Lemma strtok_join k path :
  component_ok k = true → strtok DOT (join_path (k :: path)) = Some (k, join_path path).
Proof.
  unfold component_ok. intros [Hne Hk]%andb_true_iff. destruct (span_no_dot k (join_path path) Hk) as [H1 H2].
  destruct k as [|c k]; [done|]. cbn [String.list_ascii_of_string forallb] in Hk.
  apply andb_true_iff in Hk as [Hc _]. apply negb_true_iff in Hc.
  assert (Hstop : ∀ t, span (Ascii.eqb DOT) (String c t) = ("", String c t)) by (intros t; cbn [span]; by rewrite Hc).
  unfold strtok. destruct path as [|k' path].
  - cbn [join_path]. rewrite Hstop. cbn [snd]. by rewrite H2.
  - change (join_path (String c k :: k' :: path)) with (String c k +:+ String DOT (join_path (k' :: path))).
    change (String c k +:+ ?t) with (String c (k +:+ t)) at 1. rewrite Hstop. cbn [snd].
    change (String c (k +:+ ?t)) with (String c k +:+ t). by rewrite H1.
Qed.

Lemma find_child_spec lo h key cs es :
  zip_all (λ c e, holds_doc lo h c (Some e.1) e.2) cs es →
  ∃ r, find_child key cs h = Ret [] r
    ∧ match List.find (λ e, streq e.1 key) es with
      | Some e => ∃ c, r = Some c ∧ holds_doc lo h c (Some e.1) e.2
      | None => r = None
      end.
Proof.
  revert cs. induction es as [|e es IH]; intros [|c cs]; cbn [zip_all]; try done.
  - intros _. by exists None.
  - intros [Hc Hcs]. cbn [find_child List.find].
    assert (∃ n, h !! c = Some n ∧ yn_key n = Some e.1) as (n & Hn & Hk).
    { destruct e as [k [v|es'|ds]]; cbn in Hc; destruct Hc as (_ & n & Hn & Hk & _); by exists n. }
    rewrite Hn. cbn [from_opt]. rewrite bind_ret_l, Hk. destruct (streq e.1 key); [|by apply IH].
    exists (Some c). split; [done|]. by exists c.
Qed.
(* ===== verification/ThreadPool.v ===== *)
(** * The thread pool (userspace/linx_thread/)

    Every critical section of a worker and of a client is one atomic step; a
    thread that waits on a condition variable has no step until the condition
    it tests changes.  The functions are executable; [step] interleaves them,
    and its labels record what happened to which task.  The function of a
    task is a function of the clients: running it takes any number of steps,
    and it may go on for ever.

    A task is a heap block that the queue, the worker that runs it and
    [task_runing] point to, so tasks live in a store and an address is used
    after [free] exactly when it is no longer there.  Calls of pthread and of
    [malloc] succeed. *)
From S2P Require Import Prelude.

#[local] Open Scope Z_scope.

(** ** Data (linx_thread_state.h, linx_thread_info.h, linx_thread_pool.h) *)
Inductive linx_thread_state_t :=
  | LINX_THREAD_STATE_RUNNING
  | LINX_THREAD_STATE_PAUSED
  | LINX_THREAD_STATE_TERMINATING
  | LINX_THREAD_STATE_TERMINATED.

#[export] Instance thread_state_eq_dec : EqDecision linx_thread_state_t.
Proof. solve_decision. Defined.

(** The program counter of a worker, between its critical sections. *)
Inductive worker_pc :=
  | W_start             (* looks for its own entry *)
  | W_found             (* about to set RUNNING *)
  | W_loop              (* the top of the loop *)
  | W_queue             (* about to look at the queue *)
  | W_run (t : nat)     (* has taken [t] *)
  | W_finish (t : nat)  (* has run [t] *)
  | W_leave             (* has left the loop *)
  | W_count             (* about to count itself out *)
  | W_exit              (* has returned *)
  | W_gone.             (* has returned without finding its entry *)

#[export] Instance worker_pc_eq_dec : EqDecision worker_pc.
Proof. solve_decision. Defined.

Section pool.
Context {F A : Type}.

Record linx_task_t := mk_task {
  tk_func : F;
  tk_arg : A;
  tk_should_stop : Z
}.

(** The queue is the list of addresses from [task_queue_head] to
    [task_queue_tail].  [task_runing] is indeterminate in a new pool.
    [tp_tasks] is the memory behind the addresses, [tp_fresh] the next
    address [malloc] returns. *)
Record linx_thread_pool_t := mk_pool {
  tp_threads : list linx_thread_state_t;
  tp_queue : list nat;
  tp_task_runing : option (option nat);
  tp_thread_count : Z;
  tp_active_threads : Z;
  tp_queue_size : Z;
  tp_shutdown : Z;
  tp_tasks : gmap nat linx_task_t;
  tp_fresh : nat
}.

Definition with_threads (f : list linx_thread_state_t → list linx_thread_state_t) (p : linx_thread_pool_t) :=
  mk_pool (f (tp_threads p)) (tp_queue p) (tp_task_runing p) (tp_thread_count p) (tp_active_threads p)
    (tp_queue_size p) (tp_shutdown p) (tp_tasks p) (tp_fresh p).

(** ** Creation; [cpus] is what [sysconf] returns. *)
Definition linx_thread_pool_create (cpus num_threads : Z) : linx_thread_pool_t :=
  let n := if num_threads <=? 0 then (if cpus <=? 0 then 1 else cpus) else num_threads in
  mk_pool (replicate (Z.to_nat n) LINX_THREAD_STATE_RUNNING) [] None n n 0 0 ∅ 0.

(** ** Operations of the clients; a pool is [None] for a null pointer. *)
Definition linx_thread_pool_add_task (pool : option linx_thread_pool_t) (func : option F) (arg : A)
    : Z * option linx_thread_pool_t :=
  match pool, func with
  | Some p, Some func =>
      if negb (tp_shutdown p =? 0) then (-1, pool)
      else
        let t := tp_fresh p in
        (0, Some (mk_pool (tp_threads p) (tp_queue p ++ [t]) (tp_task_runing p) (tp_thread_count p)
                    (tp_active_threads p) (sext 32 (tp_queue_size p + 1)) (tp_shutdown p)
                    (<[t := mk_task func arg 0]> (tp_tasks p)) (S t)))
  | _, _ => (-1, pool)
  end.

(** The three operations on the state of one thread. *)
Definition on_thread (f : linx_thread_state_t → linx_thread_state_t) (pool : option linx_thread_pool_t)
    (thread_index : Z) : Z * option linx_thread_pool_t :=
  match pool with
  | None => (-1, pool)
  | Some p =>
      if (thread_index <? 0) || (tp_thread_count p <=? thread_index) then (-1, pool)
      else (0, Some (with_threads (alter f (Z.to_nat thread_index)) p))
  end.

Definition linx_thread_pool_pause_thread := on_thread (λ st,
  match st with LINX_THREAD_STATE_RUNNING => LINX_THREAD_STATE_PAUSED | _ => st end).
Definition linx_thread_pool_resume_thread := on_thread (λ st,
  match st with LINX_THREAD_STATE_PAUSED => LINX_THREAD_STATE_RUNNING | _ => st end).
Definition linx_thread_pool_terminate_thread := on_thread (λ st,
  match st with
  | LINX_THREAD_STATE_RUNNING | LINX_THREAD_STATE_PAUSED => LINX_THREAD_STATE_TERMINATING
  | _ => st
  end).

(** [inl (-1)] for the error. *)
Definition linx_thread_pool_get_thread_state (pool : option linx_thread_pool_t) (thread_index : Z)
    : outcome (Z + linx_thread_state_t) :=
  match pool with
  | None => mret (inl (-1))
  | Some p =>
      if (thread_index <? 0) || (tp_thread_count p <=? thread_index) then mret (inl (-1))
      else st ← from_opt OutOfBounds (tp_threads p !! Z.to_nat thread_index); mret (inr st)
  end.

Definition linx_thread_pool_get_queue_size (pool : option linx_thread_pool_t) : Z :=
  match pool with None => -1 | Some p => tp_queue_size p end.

+ + + + +

Task prompt:
Retype, exactly and in full, the lines above from the one containing "From S2P Require Import Prelude." through the one containing "#[export] Instance thread_state_eq_dec".

Solution for this exercise:
From S2P Require Import Prelude.

#[local] Open Scope Z_scope.

(** ** Data (linx_thread_state.h, linx_thread_info.h, linx_thread_pool.h) *)
Inductive linx_thread_state_t :=
  | LINX_THREAD_STATE_RUNNING
  | LINX_THREAD_STATE_PAUSED
  | LINX_THREAD_STATE_TERMINATING
  | LINX_THREAD_STATE_TERMINATED.

#[export] Instance thread_state_eq_dec : EqDecision linx_thread_state_t.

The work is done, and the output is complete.